Halawa was previously reported to be missing; family members told the media and advocacy groups that the embassy had told them when a consular offical tried to visit him the prison system was unable to locate him.
Halawa was arrested along with 493 others for committing violence in clashes following the dispersal of pro-Brotherhood sit-ins in August 2013 in downtown Cairo.
He faced a mass trial on March 29, 2013 and was adjourned to April 26, 2014. It is expected that if Halawa were found guilty, he would face the death penalty.
On March 29, Minister of Foreign Affairs, Charlie Flanagan assured, in a statement, that Halawa’s welfare is a “primary concern” and that the Irish government will be in an active contact with the Egyptian government to “work in the best interests of the Irish citizen.”
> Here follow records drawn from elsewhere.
(** * MTProtoPy: a shallow embedding of [Docker/mtprotopy/mtprotopy.py]

    The proxy's byte-level pipeline is embedded as pure functions over
    [list byte]; Python exceptions are the [Raise] branch of [outcome];
    module-level mutable state is threaded explicitly. *)

From Stdlib Require Import ZArith QArith Qround Lia.
From Stdlib.Strings Require Import Byte.
From stdpp Require Import base option list strings gmap.

Local Open Scope Z_scope.
Definition amdsmi_temperature_type_t_decl : list (amdsmi_temperature_type_t * einit amdsmi_temperature_type_t) :=
  [ (AMDSMI_TEMPERATURE_TYPE_EDGE, Next);
    (AMDSMI_TEMPERATURE_TYPE_FIRST, Ref AMDSMI_TEMPERATURE_TYPE_EDGE);
    (AMDSMI_TEMPERATURE_TYPE_HOTSPOT, Next);
    (AMDSMI_TEMPERATURE_TYPE_JUNCTION, Ref AMDSMI_TEMPERATURE_TYPE_HOTSPOT);
    (AMDSMI_TEMPERATURE_TYPE_VRAM, Next);
    (AMDSMI_TEMPERATURE_TYPE_HBM_0, Next);
    (AMDSMI_TEMPERATURE_TYPE_HBM_1, Next);
    (AMDSMI_TEMPERATURE_TYPE_HBM_2, Next);
    (AMDSMI_TEMPERATURE_TYPE_HBM_3, Next);
    (AMDSMI_TEMPERATURE_TYPE_PLX, Next);
    (AMDSMI_TEMPERATURE_TYPE_GPUBOARD_NODE_FIRST, Lit 100);
    (AMDSMI_TEMPERATURE_TYPE_GPUBOARD_NODE_RETIMER_X, Ref AMDSMI_TEMPERATURE_TYPE_GPUBOARD_NODE_FIRST);
    (AMDSMI_TEMPERATURE_TYPE_GPUBOARD_NODE_OAM_X_IBC, Next);
    (AMDSMI_TEMPERATURE_TYPE_GPUBOARD_NODE_OAM_X_IBC_2, Next);
    (AMDSMI_TEMPERATURE_TYPE_GPUBOARD_NODE_OAM_X_VDD18_VR, Next);
    (AMDSMI_TEMPERATURE_TYPE_GPUBOARD_NODE_OAM_X_04_HBM_B_VR, Next);
    (AMDSMI_TEMPERATURE_TYPE_GPUBOARD_NODE_OAM_X_04_HBM_D_VR, Next);
    (AMDSMI_TEMPERATURE_TYPE_GPUBOARD_NODE_LAST, Lit 149);
    (AMDSMI_TEMPERATURE_TYPE_GPUBOARD_VR_FIRST, Lit 150);
    (AMDSMI_TEMPERATURE_TYPE_GPUBOARD_VDDCR_VDD0, Ref AMDSMI_TEMPERATURE_TYPE_GPUBOARD_VR_FIRST);
    (AMDSMI_TEMPERATURE_TYPE_GPUBOARD_VDDCR_VDD1, Next);
    (AMDSMI_TEMPERATURE_TYPE_GPUBOARD_VDDCR_VDD2, Next);
    (AMDSMI_TEMPERATURE_TYPE_GPUBOARD_VDDCR_VDD3, Next);
    (AMDSMI_TEMPERATURE_TYPE_GPUBOARD_VDDCR_SOC_A, Next);
    (AMDSMI_TEMPERATURE_TYPE_GPUBOARD_VDDCR_SOC_C, Next);
    (AMDSMI_TEMPERATURE_TYPE_GPUBOARD_VDDCR_SOCIO_A, Next);
    (AMDSMI_TEMPERATURE_TYPE_GPUBOARD_VDDCR_SOCIO_C, Next);
    (AMDSMI_TEMPERATURE_TYPE_GPUBOARD_VDD_085_HBM, Next);
    (AMDSMI_TEMPERATURE_TYPE_GPUBOARD_VDDCR_11_HBM_B, Next);
    (AMDSMI_TEMPERATURE_TYPE_GPUBOARD_VDDCR_11_HBM_D, Next);
    (AMDSMI_TEMPERATURE_TYPE_GPUBOARD_VDD_USR, Next);
    (AMDSMI_TEMPERATURE_TYPE_GPUBOARD_VDDIO_11_E32, Next);
    (AMDSMI_TEMPERATURE_TYPE_GPUBOARD_VR_LAST, Lit 199);
    (AMDSMI_TEMPERATURE_TYPE_BASEBOARD_FIRST, Lit 200);
    (AMDSMI_TEMPERATURE_TYPE_BASEBOARD_UBB_FPGA, Ref AMDSMI_TEMPERATURE_TYPE_BASEBOARD_FIRST);
    (AMDSMI_TEMPERATURE_TYPE_BASEBOARD_UBB_FRONT, Next);
    (AMDSMI_TEMPERATURE_TYPE_BASEBOARD_UBB_BACK, Next);
    (AMDSMI_TEMPERATURE_TYPE_BASEBOARD_UBB_OAM7, Next);
    (AMDSMI_TEMPERATURE_TYPE_BASEBOARD_UBB_IBC, Next);
    (AMDSMI_TEMPERATURE_TYPE_BASEBOARD_UBB_UFPGA, Next);
    (AMDSMI_TEMPERATURE_TYPE_BASEBOARD_UBB_OAM1, Next);
    (AMDSMI_TEMPERATURE_TYPE_BASEBOARD_OAM_0_1_HSC, Next);
    (AMDSMI_TEMPERATURE_TYPE_BASEBOARD_OAM_2_3_HSC, Next);
    (AMDSMI_TEMPERATURE_TYPE_BASEBOARD_OAM_4_5_HSC, Next);
    (AMDSMI_TEMPERATURE_TYPE_BASEBOARD_OAM_6_7_HSC, Next);
    (AMDSMI_TEMPERATURE_TYPE_BASEBOARD_UBB_FPGA_0V72_VR, Next);
    (AMDSMI_TEMPERATURE_TYPE_BASEBOARD_UBB_FPGA_3V3_VR, Next);
    (AMDSMI_TEMPERATURE_TYPE_BASEBOARD_RETIMER_0_1_2_3_1V2_VR, Next);
    (AMDSMI_TEMPERATURE_TYPE_BASEBOARD_RETIMER_4_5_6_7_1V2_VR, Next);
    (AMDSMI_TEMPERATURE_TYPE_BASEBOARD_RETIMER_0_1_0V9_VR, Next);
    (AMDSMI_TEMPERATURE_TYPE_BASEBOARD_RETIMER_4_5_0V9_VR, Next);
    (AMDSMI_TEMPERATURE_TYPE_BASEBOARD_RETIMER_2_3_0V9_VR, Next);
    (AMDSMI_TEMPERATURE_TYPE_BASEBOARD_RETIMER_6_7_0V9_VR, Next);
    (AMDSMI_TEMPERATURE_TYPE_BASEBOARD_OAM_0_1_2_3_3V3_VR, Next);
    (AMDSMI_TEMPERATURE_TYPE_BASEBOARD_OAM_4_5_6_7_3V3_VR, Next);
    (AMDSMI_TEMPERATURE_TYPE_BASEBOARD_IBC_HSC, Next);
    (AMDSMI_TEMPERATURE_TYPE_BASEBOARD_IBC, Next);
    (AMDSMI_TEMPERATURE_TYPE_BASEBOARD_LAST, Lit 249);
    (AMDSMI_TEMPERATURE_TYPE__MAX, Ref AMDSMI_TEMPERATURE_TYPE_BASEBOARD_LAST) ].

#[global] Instance amdsmi_temperature_type_t_enum : CEnum amdsmi_temperature_type_t.
Proof. derive_enum amdsmi_temperature_type_t_decl. Defined.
Amnesty International expressed its “deep concern” for Halawa’s welfare and considered him an international prisoner of conscience, according to the BBC.
“The detention conditions he is being reportedly held in amount to psychological torture given he would be surrounded by prisoners sentenced to death and waiting to be executed,” Colm O’Gorman, executive director of Amnesty International Ireland told BBC on March 2015.
He added saying Egypt’s prison environment is “harsh” and there are grave concerns about the treatment and conditions prisoners face.
Sameh Shoukry, the Minister of Egyptian Foreign Affairs, and his Irish counterpart Flanagan are in regular contact, regarding the case of Ibrahim Halawa, the Irish teenager arrested in Cairo in August 2013, and has been in jail since then, Irish Times reported.